Bisphenol A-induced oxidative stress mediated by mitochondrial dysfunction triggers ferroptosis and apoptosis pathways in marine clams Meretrix petechialis
摘要
Bisphenol A (BPA) is a widely used chemical compound that has been shown to exert deleterious effects on living organisms. In aquatic species, the hepatopancreas, a key organ responsible for detoxification, is susceptible to damage, which can significantly impact the health and survival of these organisms. The effects of BPA on the hepatopancreas of Meretrix petechialis were investigated, for which M. petechialis were exposed to 0-, 1-, 10-, 100-µg/L BPA for 14 d. Histopathological and ultrastructural analyses, including Hematoxylin and Eosin (H&E) staining and transmission electron microscopy (TEM), revealed that BPA exposure resulted in hepatopancreatic injury, mitochondrial damage, and an abnormal increase in autophagosomes. Transcriptome analysis further identified differentially expressed genes (DEGs) significantly associated with oxidative stress, apoptosis, and ferroptosis pathways. Following BPA exposure, levels of oxidative stress markers, such as hydrogen peroxide (H2O2), malondialdehyde (MDA), and superoxide dismutase (SOD) activity increased. In addition, ferroptosis-related indicators showed notable changes with increased tissue Fe2+ content and decreased glutathione peroxidase 4 (GPX4) activity.

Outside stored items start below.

Lemma requested_us_LED1_only t : filter is_LED1 t = t -> requested_us t = 0.
Proof.
  induction t as [|e t IH]; intros Hf; [reflexivity|].
  cbn [filter] in Hf. destruct (is_LED1 e) eqn:He.
  - injection Hf as Hf. destruct e; try discriminate He; cbn; auto.
  - exfalso.
    assert (length (filter is_LED1 t) <= length t)%nat as Hlen
      by apply filter_length_le.
    rewrite Hf in Hlen. cbn [length] in Hlen. lia.
Qed.

Lemma requested_us_pwm_period b :
  0 <= b <= 255 -> requested_us (pwm_period b) = PWM_CYCLE.
Proof.
  intros Hb.
  pose proof (on_time_range b Hb) as Hon.
  pose proof (off_time_exact b Hb) as Hoff.
  unfold PWM_CYCLE in *. unfold pwm_period.
  rewrite (uint32_small (on_time b)) by (unfold is_uint32; lia).
  rewrite (uint32_small (off_time b)) by (unfold is_uint32; lia).
  destruct (Z.gtb_spec (on_time b) 0); destruct (Z.gtb_spec (off_time b) 0);
    cbn [app requested_us]; lia.
Qed.

Lemma requested_us_emitted s :
  ramp_invariant s -> requested_us (emitted s) = PWM_CYCLE.
Proof.
  intros (_ & Hd).
  destruct (emitted_split s) as (t' & -> & Hled).
  rewrite requested_us_app, (requested_us_LED1_only t' Hled).
  rewrite requested_us_pwm_period by lia. lia.
Qed.

(** X10: the PWM period is constant.  From any state the loop reaches,
    every iteration asks [Delay_us] for 500 microseconds in all, whatever
    the brightness, so [n] iterations ask for [500 * n] microseconds. *)
Theorem PWM_period_is_constant n s :
  reachable s ->
  requested_us (emitted s) = PWM_CYCLE
  /\ requested_us (snd (main_loop n s)) = PWM_CYCLE * Z.of_nat n.
Proof.
  intros Hr. pose proof (reachable_ramp_invariant s Hr) as Hinv.
  split; [apply requested_us_emitted, Hinv|].
  clear Hr. revert s Hinv. induction n as [|n IH]; intros s Hinv.
  - cbn. lia.
  - destruct (main_loop_step n s) as (_ & ->).
    rewrite requested_us_app, requested_us_emitted by exact Hinv.
    rewrite IH by (apply ramp_invariant_next, Hinv). lia.
Qed.

Lemma PWM_period_is_constant_witness :
  reachable initial_state
  /\ requested_us (snd (main_loop (15 * 255) initial_state)) = 500 * (15 * 255).
Proof.
  split; [apply reachable_initial|].
  apply (PWM_period_is_constant (15 * 255) initial_state reachable_initial).
Defined.

Lemma occurrences_app e t1 t2 :
  occurrences e (t1 ++ t2) = (occurrences e t1 + occurrences e t2)%nat.
Proof. unfold occurrences. rewrite filter_app, length_app. reflexivity. Qed.

Lemma breath_cycle_LED1 :
  occurrences Call_LED_On_1 (snd (main_loop breath_cycle initial_state)) = 1%nat
  /\ occurrences Call_LED_Off_1 (snd (main_loop breath_cycle initial_state))
     = 1%nat.
Proof. split; vm_compute; reflexivity. Qed.

(** X11: LED1 is switched once per half cycle.  Over [q] whole breathing
    cycles of 7650 iterations each, [main] calls [LED_On_1] exactly [q]
    times and [LED_Off_1] exactly [q] times. *)
Theorem LED1_once_per_cycle q :
  occurrences Call_LED_On_1 (snd (main_loop (q * breath_cycle) initial_state))
  = q
  /\ occurrences Call_LED_Off_1
       (snd (main_loop (q * breath_cycle) initial_state)) = q.
Proof.
  induction q as [|q (IHon & IHoff)]; [split; reflexivity|].
  change (S q * breath_cycle)%nat with (breath_cycle + q * breath_cycle)%nat.
  destruct (main_loop_add breath_cycle (q * breath_cycle) initial_state)
    as (_ & ->).
  rewrite breath_cycle_returns, !occurrences_app, IHon, IHoff.
  destruct breath_cycle_LED1 as (-> & ->). split; reflexivity.
Qed.
Lemma getitem_setitem_same k v d : getitem k (setitem k v d) = Ok v.
Proof.
  induction d as [|[k0 v0] r IH]; simpl.
  - now rewrite String.eqb_refl.
  - destruct (String.eqb_spec k0 k) as [->|N]; simpl.
    + now rewrite String.eqb_refl.
    + destruct (String.eqb_spec k0 k); [contradiction | exact IH].
Qed.

Lemma getitem_setitem_other k k' v d :
  k' <> k -> getitem k' (setitem k v d) = getitem k' d.
Proof.
  intros N. induction d as [|[k0 v0] r IH]; simpl.
  - destruct (String.eqb_spec k k'); [congruence | reflexivity].
  - destruct (String.eqb_spec k0 k) as [->|N0]; simpl.
    + destruct (String.eqb_spec k k'); [congruence | reflexivity].
    + now rewrite IH.
Qed.

Lemma field_setitem_other k k' v d :
  k' <> k -> field k' (setitem k v d) = field k' d.
Proof. intros N. unfold field. now rewrite getitem_setitem_other. Qed.

Lemma asdict_Entry_keys e : NoDup (map fst (asdict_Entry e)).
Proof.
  simpl. repeat (constructor; [simpl; intuition discriminate|]). constructor.
Qed.

Lemma asdict_Section_keys s : NoDup (map fst (asdict_Section s)).
Proof.
  simpl. repeat (constructor; [simpl; intuition discriminate|]). constructor.
Qed.

Lemma read_Entry_asdict e : read_Entry (asdict_Entry e) = e.
Proof.
  destruct e. unfold read_Entry, field, asdict_Entry. cbn.
  now rewrite map_map, map_id.
Qed.

Lemma read_Entry_pruned e :
  read_Entry (dict_of (pruned_Entry e)) = e.
Proof.
  unfold pruned_Entry. cbn [dict_of].
  rewrite <- (read_Entry_asdict e) at 2. unfold read_Entry.
  pose proof (asdict_Entry_keys e) as N.
  f_equal; apply field_remove_empty;
    auto using str_of_falsy, strs_of_falsy.
Qed.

The TUNEL assay also indicated an increased abundance of apoptotic cells. Finally, qRT-PCR was performed, confirming the dysregulation of genes involved in ferroptosis, apoptosis, and autophagy. This study demonstrated that BPA exposure induces oxidative stress in M. petechialis, leading to histopathological damage, mitochondrial dysfunction, and an abnormal accumulation of autophagosomes, ultimately triggering the activation of ferroptosis and apoptosis pathways. These findings advanced our understanding of the toxicity mechanisms of BPA in marine bivalves and facilitated the risk assessment of BPA in aquatic environments.